- **Data shown**:
(* ===== verification/FilterTabs.v ===== *)
(** * FilterTabs: the tab bar of the filter (src/src/components/filterTabs.tsx)

    A stateless component: it shows one tab for each filter, marks the
    tab of the current filter, and reports a press to its parent.  The
    tree and the style sheet are in Views.v. *)

From S2P Require Import Prelude JsString Hooks.

Module FilterTabs.

(** ** Definitions *)

(** The props: the current filter; [onFilterChange] is the function that
    the parent passes, here the state transformer of the parent. *)
Record FilterTabsProps (S : Type) : Type := mkProps {
  currentFilter : FilterType;
  onFilterChange : FilterType → S → S;
}.
Arguments mkProps {S} currentFilter onFilterChange.
Arguments currentFilter {S} _.
Arguments onFilterChange {S} _ _ _.

(** The table [filters]: label and value of each tab, in order. *)
Definition filters : list (jsstring * FilterType) :=
  [ (js "Todas", all); (js "Pendientes", pending); (js "Hechas", completed) ].

(** One rendered tab. *)
Record Tab : Type := mkTab {
  label : jsstring;
  value : FilterType;
  selected : bool;
}.

#[global] Instance Tab_eq_dec : EqDecision Tab.
Proof. solve_decision. Defined.

(** [filters.map((f) => <TouchableOpacity ... />)] *)
Definition render (currentFilter : FilterType) : list Tab :=
  (λ f, mkTab f.1 f.2 (bool_decide (currentFilter = f.2))) <$> filters.

(** [onPress={() => onFilterChange(f.value)}] of the tab at a position. *)
Definition onPress {S} (props : FilterTabsProps S) (i : nat) (s : S) : S :=
  match filters !! i with
  | Some f => onFilterChange props f.2 s
  | None => s
  end.

(** ** Lemmas *)

Lemma values_all : (λ f, f.2) <$> filters = [all; pending; completed].
Proof. done. Qed.

Lemma value_listed (f : FilterType) : f ∈ (λ f, f.2) <$> filters.
Proof. rewrite values_all. destruct f; set_solver. Qed.

End FilterTabs.

(** ** The tab bar *)

(** Whatever the current filter is, the bar shows the three tabs in
    the order all, pending, completed, and exactly one of them is
    selected: the tab of the current filter. *)
Theorem render_selects_current (currentFilter : FilterType) :
  FilterTabs.value <$> FilterTabs.render currentFilter = [all; pending; completed] ∧
  FilterTabs.value <$> filter (λ tab, FilterTabs.selected tab = true) (FilterTabs.render currentFilter)
  = [currentFilter].
Proof. by destruct currentFilter. Qed.

(** Pressing a tab reports the value of that tab: with the setter of
    [useFilter] as the callback, the bar rendered for the new state has
    the pressed tab selected. *)
Theorem press_then_render (s : UseFilter.State) (i : nat) (tab : FilterTabs.Tab) :
  FilterTabs.render (UseFilter.filter s) !! i = Some tab →
  let props := FilterTabs.mkProps (UseFilter.filter s) UseFilter.changeFilter in
  let s' := FilterTabs.onPress props i s in
  UseFilter.filter s' = FilterTabs.value tab ∧
  FilterTabs.selected <$> FilterTabs.render (UseFilter.filter s') !! i = Some true.
Proof.
  unfold FilterTabs.render, FilterTabs.onPress. rewrite list_lookup_fmap.
  destruct i as [|[|[|i]]]; cbn; intros [= <-]; done.
Qed.

Lemma press_then_render_witness :
  let s := UseFilter.initial in
  let props := FilterTabs.mkProps (UseFilter.filter s) UseFilter.changeFilter in
  let s' := FilterTabs.onPress props 1 s in
  UseFilter.filter s' = FilterTabs.value (FilterTabs.mkTab (js "Pendientes") pending false) ∧
  FilterTabs.selected <$> FilterTabs.render (UseFilter.filter s') !! 1 = Some true.
Proof. apply (press_then_render UseFilter.initial 1). reflexivity. Defined.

- **What is being asked**: Referring to the material above, set down exactly the lines between the line with "a position. *)" and the line with "(** ** Lemmas *)", inclusive, and no other lines.

- **Response area**:
(** [onPress={() => onFilterChange(f.value)}] of the tab at a position. *)
Definition onPress {S} (props : FilterTabsProps S) (i : nat) (s : S) : S :=
  match filters !! i with
  | Some f => onFilterChange props f.2 s
  | None => s
  end.

(** ** Lemmas *)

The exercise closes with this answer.